Tant de choses ont été écrites – en grande partie exagérées – sur l’achat de panique de papier hygiénique depuis que le coronavirus a fermé des commerces et nous a enfermés chez nous. (PlantPaper, pour mémoire, est effectivement épuisé, le stock étant réservé à ses clients par abonnement, mais la précommande en ligne ouvre cette semaine.) Pour toutes les analyses freudiennes sur la propreté et le contrôle, il y avait la plus pratique cas fait par le journaliste Medium Will Oremus: Le marché des papiers hygiéniques est composé du secteur commercial – rouleaux jumbo, à pli unique stationnés dans les aéroports, les bars et les tours de bureaux – et domestique, chacun avec des chaînes d’approvisionnement distinctes. Lorsque les gens se vident du premier, ils ont besoin de plus de papier dans le second. Les rayons nus des supermarchés suivent. Charmin devient la monnaie du royaume.

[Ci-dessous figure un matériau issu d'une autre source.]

(* ===== verification/WorkspaceExamples.v ===== *)
(** * Concrete workspaces

    A root account that works in the shared workspace, an account with a
    private one, and the runs that show the theorems of the workspaces apply.
    The last section runs into three defects of the code. *)

From S2P Require Import Prelude GoLib Json StoreData Users Access Netip Hmac StripeClient Tenants Vault Workspace.
From S2P Require Import VaultProps WorkspaceProps SecretProps Examples.
From Stdlib Require Import Ascii.
Open Scope Z_scope.
Open Scope bool_scope.
Open Scope go_scope.

Lemma pair_of_fst {A B} (x : A * B) a b : x.1 = a → x.2 = b → x = (a, b).
Proof. intros <- <-. apply surjective_pairing. Qed.

Module WorkspaceExample.
#[export] Instance no_urls : URLParser := λ _, None.
#[export] Instance map_order : MapOrder := canonical_order.

Definition env : string * string := ("shared.example.org", "").
Definition shared_host : list string := ["shared.example.org"].
Definition private_host : list string := ["xw-00010203.shared.example.org"].
Definition ids (prefix : string) : string → nat → string := λ _ _, prefix.

Definition root : User := AccountExamples.ann <| user_Role := "root" |>.
Definition accounts : memoryStore :=
  (CreateUser "v" (Ok "py") 2 AccountExamples.bob
    (CreateUser "u" (Ok "px") 1 root (newMemoryStore false)).2).2.

Definition world : Type := workspace memoryXWorkmateVaultService.
Definition w0 : world := mkWorkspace (mkTenantTables ∅ ∅ ∅ ∅) (Some newMemoryXWorkmateVaultService) ∅.

(** Ann creates a workspace for Bob and stores a secret of the shared one; Bob
    stores one of his own. *)
Definition call1 : wsCall := CallBootstrap (Ok [0; 1; 2; 3]) root (Some ("Lab", "v", "")).
Definition call2 : wsCall := CallPutSecret "u" shared_host "bridge.auth_token" (Some "s3cret").
Definition run1 := handle env (ids "t1") 10 accounts call1 w0.
Definition w1 : world := run1.2.
Definition run2 := handle env (ids "t2") 20 accounts call2 w1.
Definition w2 : world := run2.2.
Definition run3 := putXWorkmateSecret env (ids "t3") 30 accounts "v" private_host " Vault.Root_Token " (Some "own") w2.
Definition w3 : world := run3.2.

Definition grants : list (string * string) := [("t1", "v")].

Lemma fresh0 : fresh_tenant_id (ws_tables w0) (ids "t1" "tenant" 0%nat).
Proof. split_and!; done. Qed.
Lemma fresh1 : fresh_tenant_id (ws_tables w1) (ids "t2" "tenant" 0%nat).
Proof. split_and!; [done|done|done|]. vm_compute. reflexivity. Qed.

Lemma granted1 : granted call1 run1.1 = grants.
Proof. vm_compute. reflexivity. Qed.
Lemma granted2 : granted call2 run2.1 = [].
Proof. vm_compute. reflexivity. Qed.

Lemma reach1 : reachable env grants w1.
Proof.
  rewrite <- granted1, <- (app_nil_r (granted _ _)).
  apply (reachable_call env [] w0 (ids "t1") 10 accounts call1); [apply reachable_empty|apply fresh0|].
  exact (surjective_pairing run1).
Qed.

Lemma reach2 : reachable env grants w2.
Proof.
  rewrite <- (app_nil_l grants), <- granted2.
  apply (reachable_call env grants w1 (ids "t2") 20 accounts call2); [apply reach1|apply fresh1|].
  exact (surjective_pairing run2).
Qed.

Definition bob : User := default root (user_by_id accounts "v").
Definition bob_access : xworkmateAccessContext :=
  match (enter env (ids "t3") 30 accounts "v" private_host w2).1 with
  | Ok (_, access) => access
  | Err _ => mkAccessContext (mkTenant "" "" "" 0 0) "" "" "" false false
  end.
Definition entered : world := (enter env (ids "t3") 30 accounts "v" private_host w2).2.

Lemma bob_enters :
  enter env (ids "t3") 30 accounts "v" private_host w2 = (Ok (bob, bob_access), entered).
Proof.
  apply pair_of_fst; [|reflexivity]. vm_compute. reflexivity.
Qed.

Lemma bob_plain user : currentAuthenticatedUser accounts "v" = Ok user → plain_id (user_ID user).
Proof.
  assert (currentAuthenticatedUser accounts "v" = Ok bob) as -> by (vm_compute; reflexivity).
  generalize (eq_refl : user_ID bob = "v"). generalize bob. intros b Hb [= <-]. rewrite Hb.
  split_and!; [done|vm_compute; set_solver..].
Qed.

Definition shown : secretStatus := match run3.1 with
  | SecretShown st _ _ => st
  | _ => mkSecretStatus (mkSecretLocator "" "" "" "" "" false) false false
  end.
Definition shown_tokens : tokenStatus := match run3.1 with
  | SecretShown _ _ tokens => tokens
  | _ => mkTokenStatus false false false
  end.

Lemma bob_puts : putXWorkmateSecret env (ids "t3") 30 accounts "v" private_host " Vault.Root_Token " (Some "own") w2 =
  (SecretShown shown "user-private" shown_tokens, w3).
Proof. apply pair_of_fst; [|reflexivity]. vm_compute. reflexivity. Qed.
End WorkspaceExample.
Import WorkspaceExample.

Lemma workspace_access_confined_witness :
  GetUserByID accounts (TrimSpace "v") = Ok bob ∧ user_Active bob = true ∧ access_sound grants bob bob_access.
Proof.
  exact (workspace_access_confined env grants w2 (ids "t3") 30 accounts "v" private_host bob bob_access entered
           reach2 bob_enters).
Defined.

Lemma secret_put_confined_witness : ∃ user access w1 v v' val,
  enter env (ids "t3") 30 accounts "v" private_host w2 = (Ok (user, access), w1) ∧ access_sound grants user access ∧
  ac_CanEditIntegrations access = true ∧ isReadOnlyAccount user = false ∧
  Some "own" = Some val ∧ ws_vault w2 = Some v ∧ ws_vault w3 = Some v' ∧
  (True → ∀ p k, memory_at v' p k =
     if (p == managed_path access user) && (k == ToLower (TrimSpace " Vault.Root_Token ")) then Some val
     else memory_at v p k) ∧
  (∀ k, k ≠ workspace_profile_key access user →
     xworkmateProfiles (ws_tables w3) !! k = xworkmateProfiles (ws_tables w2) !! k) ∧
  (∀ access' user', "/"%char ∉ chars (ten_ID (ac_Tenant access)) → "/"%char ∉ chars (ten_ID (ac_Tenant access')) →
     scoped access' → managed_path access' user' = managed_path access user →
     ten_ID (ac_Tenant access') = ten_ID (ac_Tenant access) ∧ ac_ProfileScope access' = ac_ProfileScope access ∧
     (ac_ProfileScope access' = XWorkmateProfileScopeUserPrivate →
      TrimSpace (user_ID user') = TrimSpace (user_ID user))).
Proof.
  exact (secret_put_confined env grants w2 w3 (ids "t3") 30 accounts "v" private_host " Vault.Root_Token " (Some "own")
           shown "user-private" shown_tokens reach2 bob_plain bob_puts).
Defined.

Lemma secret_put_listed_deleted_witness : ∃ v1 val, ws_vault w3 = Some v1 ∧ Some "own" = Some val ∧
  (∀ ids' now', ∃ access secrets tokens' st' w2,
     getXWorkmateSecrets env ids' now' accounts "v" private_host w3 = (SecretsShown access secrets tokens', w2) ∧
     st' ∈ secrets ∧ loc_Target (ss_Locator st') = ToLower (TrimSpace " Vault.Root_Token ") ∧
     ss_Configured st' = true ∧ memory_ReadSecret (ss_Locator st') v1 = (Ok val, v1)) ∧
  (∀ ids' now', ∃ st' scope' tokens' w2,
     deleteXWorkmateSecret env ids' now' accounts "v" private_host " Vault.Root_Token " w3 =
       (SecretShown st' scope' tokens', w2) ∧
     ss_Configured st' = false ∧
     ∀ ids'' now'', ∃ access secrets tokens'' st'' w3,
       getXWorkmateSecrets env ids'' now'' accounts "v" private_host w2 = (SecretsShown access secrets tokens'', w3) ∧
       st'' ∈ secrets ∧ loc_Target (ss_Locator st'') = ToLower (TrimSpace " Vault.Root_Token ") ∧
       ss_Configured st'' = false).
Proof.
  apply (secret_put_listed_deleted env grants w2 w3 (ids "t3") 30 accounts "v" private_host " Vault.Root_Token "
           (Some "own") shown "user-private" shown_tokens reach2); [vm_compute; reflexivity|apply bob_plain|apply bob_puts].
Defined.

(** ** Defects *)

Module WorkspaceDefects.
(** Bob writes the path of the shared workspace into his own profile, and then
    deletes "his" secret. *)
Definition foreign_profile : json :=
  JObj [("secretLocators", JArr [JObj
    [("secretPath", JStr "xworkmate/tenants/svc-plus-xworkmate/shared");
     ("secretKey", JStr "bridge.auth_token"); ("target", JStr "bridge.auth_token")]])].
Definition w4 : world :=
  (updateXWorkmateProfile env (ids "t4") 40 accounts "v" private_host (Some foreign_profile) w3).2.
Definition w5 : world := (deleteXWorkmateSecret env (ids "t5") 50 accounts "v" private_host "bridge.auth_token" w4).2.

Definition shared_secret (w : world) : option string :=
  ws_vault w ≫= λ v, memory_at v "xworkmate/tenants/svc-plus-xworkmate/shared" "bridge.auth_token".

(** The member of a private workspace, who may not edit the shared one, deletes
    a secret of the shared one. *)
Theorem foreign_secret_deleted :
  reachable env grants w3 ∧ sharedTenantRole bob = TenantMembershipRoleUser ∧
  shared_secret w3 = Some "s3cret" ∧ shared_secret w5 = None.
Proof.
  split_and!; [|vm_compute; reflexivity..].
  assert (granted (CallPutSecret "v" private_host " Vault.Root_Token " (Some "own")) run3.1 = []) as E
    by (vm_compute; reflexivity).
  rewrite <- (app_nil_l grants), <- E.
  apply (reachable_call env grants w2 (ids "t3") 30 accounts
    (CallPutSecret "v" private_host " Vault.Root_Token " (Some "own"))); [apply reach2| |exact (surjective_pairing run3)].
  split_and!; [done|done|done|]. vm_compute. reflexivity.
Qed.

(** Two workspaces whose four random bytes agree: the domain of the first now
    leads to the second. *)
Definition again := handle env (ids "t6") 60 accounts call1 w1.

Theorem colliding_domain_moves :
  (∃ t d, ResolveTenantByHost env "xw-00010203.shared.example.org" (ws_tables w1) = Ok (t, d) ∧ ten_ID t = "t1") ∧
  (∃ t d, ResolveTenantByHost env "xw-00010203.shared.example.org" (ws_tables again.2) = Ok (t, d) ∧ ten_ID t = "t6").
Proof.
  split; eexists _, _; (split; [vm_compute; reflexivity|reflexivity]).
Qed.

(** A primary domain that becomes primary again does not take the mark from
    the one that had it meanwhile. *)
Definition domain_of (name : string) : TenantDomain := mkTenantDomain "" "t1" name "generated" true "verified" 0 0.
Definition domains3 : tenantTables :=
  (EnsureTenantDomain "d3" 3 (domain_of "a.example.org")
    (EnsureTenantDomain "d2" 2 (domain_of "b.example.org")
      (EnsureTenantDomain "d1" 1 (domain_of "a.example.org") (mkTenantTables ∅ ∅ ∅ ∅)).2).2).2.

Theorem two_primary_domains :
  dom_IsPrimary <$> tenantDomains domains3 !! "a.example.org" = Some true ∧
  dom_IsPrimary <$> tenantDomains domains3 !! "b.example.org" = Some true.
Proof. vm_compute. split; reflexivity. Qed.
End WorkspaceDefects.

(** ** A Vault server *)

(** A server that keeps the data of the paths below its mount. *)
Module KVExample.
Definition hv : httpXWorkmateVaultService := mkHttpVault "https://vault" "tok" "" "secret".
Definition data_prefix : string := "https://vault/v1/secret/data/".
Definition metadata_prefix : string := "https://vault/v1/secret/metadata/".
Definition reply (status : Z) (data : result string (option (gmap string string))) : vaultReply :=
  mkVaultReply status "" data.

#[export] Instance any_url : URLParser := λ url, Some (mkURL "https" "vault" false "" "").
#[export] Instance kv_server : VaultServer (gmap string (gmap string string)) := λ req s,
  if vr_Method req == "GET" then
    (Ok (match s !! TrimPrefix (vr_URL req) data_prefix with
         | Some m => reply 200 (Ok (Some m))
         | None => reply 404 (Ok None)
         end), s)
  else match vr_Data req with
  | Some m => (Ok (reply 200 (Ok None)), <[TrimPrefix (vr_URL req) data_prefix := m]> s)
  | None => (Ok (reply 204 (Ok None)), delete (TrimPrefix (vr_URL req) metadata_prefix) s)
  end.

Definition trimmed_path (p : string) : Prop := TrimChar "/"%char (TrimSpace p) = p.

Lemma data_path p : trimmed_path p → TrimPrefix (dataURL hv p) data_prefix = p.
Proof. intros Hp. unfold dataURL, vault_base. rewrite Hp. apply (TrimPrefix_app data_prefix p). Qed.
Lemma metadata_path p : trimmed_path p → TrimPrefix (metadataURL hv p) metadata_prefix = p.
Proof. intros Hp. unfold metadataURL, vault_base. rewrite Hp. apply (TrimPrefix_app metadata_prefix p). Qed.

#[export] Instance kv_engine : KVEngine hv.
Proof.
  refine {| kv := λ (s : gmap string (gmap string string)) p, s !! p; kv_path := trimmed_path |}.
  - intros path s r s' Hp. unfold client_Do, kv_server. cbn [vr_Method vr_URL].
    rewrite bool_decide_eq_true_2, data_path by done. intros [= <- <-]. split; [done|].
    destruct (s !! path) as [m|] eqn:E; cbn [reply rep_Status rep_Data rep_Text].
    + split_and!; [eauto|lia|lia].
    + split_and!; [lia|done|lia].
  - intros path m s r s' Hp. unfold client_Do, kv_server. cbn [vr_Method vr_URL vr_Data].
    rewrite bool_decide_eq_false_2, data_path by done. intros [= <- <-] _ p.
    destruct (bool_decide_reflect (p = path)) as [->|]; [by rewrite lookup_insert_eq|by rewrite lookup_insert_ne].
  - intros path s r s' Hp. unfold client_Do, kv_server. cbn [vr_Method vr_URL vr_Data].
    rewrite bool_decide_eq_false_2, metadata_path by done. intros [= <- <-] _ p.
    destruct (bool_decide_reflect (p = path)) as [->|]; [by rewrite lookup_delete_eq|by rewrite lookup_delete_ne].
Defined.

Definition secret1 : XWorkmateSecretLocator := mkSecretLocator "1" "vault" "/a/b/" "k" "vault.root_token" false.
Definition ops : list vaultOp := [OpWrite secret1 "x"; OpHas secret1; OpRead secret1; OpDelete secret1; OpHas secret1].
Definition answers : list vaultAnswer := [Done; Present true; Value "x"; Done; Present false].
Definition last_state : gmap string (gmap string string) := (run_ops (H:=http_vault hv) ops ∅).2.

Lemma ops_run : run_ops (H:=http_vault hv) ops ∅ = (Some answers, last_state).
Proof. apply pair_of_fst; [|reflexivity]. vm_compute. reflexivity. Qed.

Lemma ops_allowed : Forall (λ op, kv_path (loc_SecretPath (vault_locator (op_locator op))) ∧
  match op with OpWrite _ value => TrimSpace value ≠ "" | _ => True end) ops.
Proof. repeat constructor; try done; vm_compute; reflexivity. Qed.
End KVExample.
Import KVExample.

Lemma http_vault_refines_table_witness :
  ∃ table', run_ops KVExample.ops (∅ : memoryXWorkmateVaultService) = (Some KVExample.answers, table') ∧
    ∀ p k, http_at KVExample.hv KVExample.last_state p k = memory_at table' p k.
Proof.
  exact (http_vault_refines_table KVExample.hv KVExample.ops ∅ KVExample.last_state ∅ KVExample.answers
           KVExample.ops_allowed (λ p k, eq_refl) KVExample.ops_run).
Defined.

C’est ce que nous savons. Mais comme la ferveur du papier hygiénique pénètre dans la phase suivante, il est clair que le passage des toilettes publiques aux toilettes privées entraîne un changement de responsabilité. Le choix du papier n’est pas laissé à un responsable des opérations invisible. C’est à vous de décider – ce qui explique le slogan de PlantPaper, « Faites le changement pour de bon. » C’est Salomon dont les recherches initiales sur l’industrie ont révélé que 27 000 arbres descendent chaque jour les toilettes du monde. La plupart des papiers hygiéniques duveteux sont fabriqués à partir de pâte vierge, largement tirée des forêts canadiennes. (Certaines de ces feuilles sont également converties en dollars pour Koch Industries, qui possède Georgia-Pacific, la société faîtière derrière Angel Soft et Quilted Northern.) Solomon, scénariste-producteur et investisseur de cannabis, espérait que le sous-produit du chanvre pourrait être un remplacement viable . Au lieu de cela, le bambou a gagné dans la R&D de PlantPaper, a expliqué Reitelman, citant sa croissance rapide, ses besoins en eau limités et sa capacité à capter le carbone et à générer de l’oxygène. Alors que l’équipe réduisait la recette – en éliminant l’eau de javel, le formaldéhyde et d’autres produits chimiques qui ont des implications environnementales et peuvent contribuer à l’irritation dans les zones sensibles – ils ont proposé un papier à trois plis, légèrement alvéolé de la couleur d’un cappuccino au lait d’avoine.